News Icon 05/08/2014

“Soya is a business for the few and an epidemic for the masses.”

We drove 200 kilometres through a monotonous countryside covered with the low olive hue of ripening soya. Apart from the mountains and stunning areas like Patagonia I was told this was fairly typical of Argentina today. It was very different from how I had pictured it in my mind’s eye. Like many, I suspect, Argentina evokes images of lush green pastures, grazing cattle and rich forests.

I was travelling with a camera crew and journalist, Isabel Oakeshott, then political editor at the Sunday Times. It was part of a global journey of research for Farmageddon and a mission to expose the true cost of cheap meat.

During our time in Argentina, we heard harrowing tales of children near-fatally affected by blanket spraying pesticides over crops and communities. We saw thousands of cattle confined to dusty feedlots, not a blade of grass in sight. We spoke to people who felt their lives had been broken by living beside an industry geared toward producing feed for factory farmed animals an ocean away.

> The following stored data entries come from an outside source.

Lemma examine_done studyUid first result json code :
  JSON_parse (Some (JStr result)) = Some json →
  prop (Some json) "code" = Normal (Some (JNum code)) →
  code = 0 ∨ code = 2 →
  examine studyUid first result = Normal (ResolveDone json).
Proof.
  intros Hj Hcode Hc. unfold Retrieve.examine, Retrieve.parse.
  rewrite Hj. cbn -[prop]. rewrite Hcode. cbn -[prop].
  destruct Hc as [-> | ->]; cbn; by rewrite andb_false_r.
Qed.

(** C3, on the code. With [waitForFirstImageOnly] set, the first
    single-object-stored message settles the promise at once, but with
    the whole parsed message: the outcome is not the object identifier
    that the specification asks for. *)
Theorem first_image_outcome_is_message w studyUid seriesUid result json
    container sop now :
  JSON_parse (Some (JStr result)) = Some json →
  prop (Some json) "code" = Normal (Some (JNum 1)) →
  prop (Some json) "container" = Normal container →
  prop container "SOPInstanceUID" = Normal (Some (JStr sop)) →
  sop ≠ EmptyString →
  let started := fetchData w studyUid seriesUid true false in
  let after := callback started.2 (length (invocations w)) result now in
  outcome after started.1 = Fulfilled json ∧ json ≠ JStr sop.
Proof.
  intros Hj Hcode Hcontainer Hsop Hne started after. split.
  - destruct (first_callback w studyUid seriesUid true result now) as [_ H].
    unfold after, started. rewrite H.
    by rewrite (examine_stored studyUid result json container sop).
  - intros ->. discriminate Hcode.
Qed.
Definition add_back_edges_at (dead_states : gset Z) (exclude_fsm : FSM.t)
    (state : Z) : FSM.t :=
  if decide (state ∈ dead_states) then exclude_fsm
  else
    let edges := FSM.GetEdges exclude_fsm state in
    let covered_bytes := covered_bytes_of edges in
    let '(edges, covered_bytes) :=
      if (state =? exclude_start)%Z then (edges, covered_bytes)
      else copy_start_edges (FSM.GetEdges exclude_fsm exclude_start)
             edges covered_bytes in
    FSM.SetEdges exclude_fsm state (fill_gaps edges covered_bytes).

(** Step 2: the states in increasing order, each on the automaton as the
    earlier ones left it. *)
Definition add_back_edges (dead_states : gset Z) (exclude_fsm : FSM.t) : FSM.t :=
  fold_left (add_back_edges_at dead_states)
    (seqZ 0 (FSM.NumStates exclude_fsm)) exclude_fsm.

(** Step 3: drop the edges into dead states. *)
Definition remove_dead_edges (dead_states : gset Z) (exclude_fsm : FSM.t) : FSM.t :=
  map (filter (fun edge => FSM.target edge ∉ dead_states)) exclude_fsm.

Definition exclude_is_end (dead_states : gset Z) (exclude_fsm : FSM.t) : list bool :=
  map (fun state => bool_decide (state ∉ dead_states))
    (seqZ 0 (FSM.NumStates exclude_fsm)).

Definition exclude_filter (excluded_strs : list string) : FSMWithStartEnd :=
  let '(exclude_fsm, dead_states) := build_trie excluded_strs in
  let exclude_fsm := add_back_edges dead_states exclude_fsm in
  let exclude_fsm := remove_dead_edges dead_states exclude_fsm in
  {| fsm := exclude_fsm;
     start := exclude_start;
     ends := exclude_is_end dead_states exclude_fsm;
     is_dfa := true |}.
Lemma func_dict_loop d : forall acc fd,
  fold_left step d (inr acc) = inr fd ->
  NoDup (map fst d) -> (forall n, In n (map fst d) -> ~ In n (map fst acc)) ->
  map fst fd = map fst acc ++ map fst d /\
  (forall name fc, str_get name acc = Some fc -> str_get name fd = Some fc) /\
  (forall name f, In (name, f) d ->
     exists fc, str_get name fd = Some fc /\
       FunctionContainer_init f (Some name)
         (match dict_get (SStr name) s_p with Some v => v | None => PNone end) = inr fc).
Proof.
  induction d as [|[n f] d IH]; intros acc fd; cbn [fold_left map fst].
  - intros [= <-] _ _. rewrite app_nil_r. split; [reflexivity|]. split; [auto|].
    intros name f [].
  - intros H Hnd Hdis. inversion Hnd as [|? ? Hn Hnd']; subst.
    unfold step at 2 in H. cbn [rbind fst snd] in H.
    destruct (FunctionContainer_init f (Some n) _) as [e|fc] eqn:Hfc; cbn [rbind] in H.
    { rewrite func_dict_loop_error in H. discriminate. }
    destruct (FunctionContainer_init_name _ _ _ _ Hfc) as [Hname _].
    rewrite Hname in H.
    rewrite (dict_set_fresh n fc acc) in H by (apply Hdis; now left).
    destruct (IH _ _ H Hnd') as (Hkeys & Hkeep & Hall).
    { intros m Hm. rewrite map_app, in_app_iff. cbn [map fst In].
      intros [Hin|[<-|[]]]; [|contradiction].
      apply (Hdis m); [now right|exact Hin]. }
    split; [|split].
    + rewrite Hkeys, map_app, <- app_assoc. reflexivity.
    + intros name fc0 Hget. apply Hkeep. rewrite str_get_app, Hget. reflexivity.
    + intros name f0 [[= <- <-]|Hin]; [|now apply Hall].
      exists fc. split; [|exact Hfc]. apply Hkeep.
      rewrite str_get_app, (str_get_notin n acc) by (apply Hdis; now left).
      cbn [str_get]. now rewrite String.eqb_refl.
Qed.
End FuncDictLoop.
(** Two templates of test cases. *)
Definition two_templates : list TestCaseTemplate :=
  [{| tpl_description := "Example 1"; tpl_stdin := Some ""; tpl_expectedOutput := Some "5" |};
   {| tpl_description := "Example 2"; tpl_stdin := None; tpl_expectedOutput := None |}].

(** A problem with these templates. *)
Definition small_problem : ProblemState :=
  {| p_id := "small"; p_title := "Small"; p_difficulty := easy; p_description := "";
     p_starterCode := fun _ => "# your code"; p_testCases := Some two_templates |}.

(** The part of the store that a check reads and does not write. *)
Definition session (state : RunnoStore)
    : string * LanguageKey * option ProblemState * list UserProblemProgress :=
  (code state, activeLanguage state, currentProblem state, userProgress state).

(** [stdout || stderr || ''] of [runCode] *)
Definition output_of (r : CompleteResult) : string :=
  match stdout r with
  | EmptyString => stderr r
  | out => out
  end.

(** A call of the engine for the runtime [language] without standard
    input. *)
Definition bare_call (language : LanguageKey) (c : GatewayCall) : Prop :=
  call_runtime c = language /\ call_stdin c = None.

(** A host whose regular expressions match with the groups [m] and whose
    replacement finds nothing to replace. *)
Definition matching_host (m : list string) : Host :=
  {| EngineState := nat;
     engine_run := fun n c => (answer_echo n c, S n);
     String_match := fun _ _ => Some m;
     String_replace := fun _ s _ => s;
     uuidv4_at := fun n => "uuid-" +:+ pretty n;
     toISOString_at := fun n => "2025-03-01T00:00:0" +:+ pretty n +:+ ".000Z" |}.

Definition two_sum_problem : ProblemState :=
  {| p_id := "two-sum"; p_title := "Two Sum"; p_difficulty := easy;
     p_description := ""; p_starterCode := fun _ => ""; p_testCases := None |}.

Definition valid_parentheses_problem : ProblemState :=
  {| p_id := "valid-parentheses"; p_title := "Valid Parentheses";
     p_difficulty := easy; p_description := ""; p_starterCode := fun _ => "";
     p_testCases := None |}.

(** * Runs on concrete hosts *)

Example trim_examples :
  trim ("  5 " +:+ nl) = "5" /\ trim (nl +:+ "a b") = "a b" /\ trim "   " = ""
  /\ trim ("5" +:+ nl) = trim "5".
Proof. by vm_compute. Qed.

(** Python prints 5 and the test case expects 5: it passes. *)
Example python_expected_output_matches :
  let w := @world_of (scripted_host answer_five) 0
             (store_of python [test_case "a" "prints 5" None (Some "5")] None) in
  let run := @checkCode (scripted_host answer_five) "print(5)" w in
  run.1 = Normal tt
  /\ (fun tc => (tc_status tc, tc_feedback tc)) <$> testCases (store run.2)
     = [(pass, None)].
Proof. by vm_compute. Qed.

(** Python prints 5 and the test case expects 6: it fails, with the
    output as it was received. *)
Example python_expected_output_differs :
  let w := @world_of (scripted_host answer_five) 0
             (store_of python [test_case "a" "prints 6" None (Some "6")] None) in
  let run := @checkCode (scripted_host answer_five) "print(5)" w in
  (fun tc => (tc_status tc, tc_feedback tc)) <$> testCases (store run.2)
  = [(fail, Some {| message := msg_mismatch; error := None; expected := Some "6";
                    received := Some ("5" +:+ nl) |})].
Proof. by vm_compute. Qed.

(** A C++ program that does not compile: [checkCppCode] makes the compile
    call only, and fails both test cases with the compiler's errors. *)
Example cpp_compilation_fails :
  let w := @world_of (scripted_host answer_compile_error) 0
             (store_of clangpp two_cases None) in
  let run := @checkCppCode (scripted_host answer_compile_error) "int main() {" w in
  length (filter (fun ev => is_compile_call ev = true) (trace run.2)) = 1
  /\ length (filter (fun ev => is_run_call ev = true) (trace run.2)) = 0
  /\ (fun tc => (tc_status tc, tc_feedback tc)) <$> testCases (store run.2)
     = replicate 2
         (fail, Some {| message := msg_compilation_failed;
                        error := Some "main.cpp:1:1: error: expected unqualified-id";
                        expected := None; received := None |}).
Proof. by vm_compute. Qed.

(** Three test cases, the run of the second is terminated: the second
    fails, the first and the third pass. *)
Example second_run_terminated :
  let cases := [test_case "a" "first" None (Some "5");
                test_case "b" "second" None (Some "5");
                test_case "c" "third" None (Some "5")] in
  let w := @world_of (scripted_host answer_second_terminated) 0
             (store_of python cases None) in
  let run := @checkCode (scripted_host answer_second_terminated) "print(5)" w in
  (fun tc => (tc_status tc, message <$> tc_feedback tc)) <$> testCases (store run.2)
  = [(pass, None); (fail, Some msg_terminated); (pass, None)].
Proof. by vm_compute. Qed.

(** * Properties *)

(** ** The store's reducers *)

Lemma testCases_setTestStatus id status feedback state :
  testCases (setTestStatus id status feedback state)
  = map (fun tc => if decide (tc_id tc = id) then with_status status feedback tc else tc)
        (testCases state).
Proof. reflexivity. Qed.

Lemma testCases_setResults id result state :
  testCases (setResults id result state)
  = map (fun tc => if decide (tc_id tc = id) then with_result result tc else tc)
        (testCases state).
Proof. reflexivity. Qed.

(** Every test case that carries the identifier is given the status and
    the feedback. *)
Lemma setTestStatus_hit id status feedback state tc :
  tc ∈ testCases (setTestStatus id status feedback state) ->
  tc_id tc = id ->
  tc_status tc = status /\ tc_feedback tc = feedback.
Proof.
  rewrite testCases_setTestStatus, list_elem_of_fmap.
  intros (tc0 & -> & _) Hid. destruct (decide (tc_id tc0 = id)); [done|].
  contradiction.
Qed.

(** ** Aggregation: [allPassed] *)

Lemma allPassed_Forall cases :
  allPassed cases = true <-> Forall (fun tc => tc_status tc = pass) cases.
Proof.
  unfold allPassed. rewrite forallb_forall, Forall_forall.
  split; intros Hall tc Hin.
  - eapply bool_decide_eq_true_1, Hall. by apply list_elem_of_In.
  - apply bool_decide_eq_true_2, Hall. by apply list_elem_of_In.
Qed.

(** ** The verdict on a completed run *)

Section Verdict.
Context `{Host}.

Lemma processResult_clean_exit testCase r w :
  exitCode r = 0%Z ->
  processResult testCase (complete r) w =
    match tc_expectedOutput testCase with
    | None | Some EmptyString => dispatch (SetTestStatus (tc_id testCase) pass None) w
    | Some expectedOutput =>
        if decide (trim (stdout r) = trim expectedOutput)
        then dispatch (SetTestStatus (tc_id testCase) pass None) w
        else dispatch (SetTestStatus (tc_id testCase) fail
               (Some {| message := msg_mismatch; error := None;
                        expected := Some expectedOutput;
                        received := Some (stdout r) |})) w
    end.
Proof.
  intros Hexit. unfold processResult. rewrite Hexit. simpl.
  destruct (tc_expectedOutput testCase) as [[|c e]|]; try reflexivity.
  destruct (String.eqb_spec (trim (stdout r)) (trim (String c e)));
    destruct (decide (trim (stdout r) = trim (String c e))); done.
Qed.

Argentina is the soya meal export capital of the world, accounting for nearly half of global exports; much of it is destined for Europe and China. Used to feed factory farmed animals, its affect on distant communities and the countryside, represent yet more hidden costs of cheap meat.

This next in the Farmageddon on Film series takes us to the epicentre of this vast industry and asks, could there be a better way?

View the full film here.

For your copy of ‘Farmageddon: The true cost of cheap meat’, click here.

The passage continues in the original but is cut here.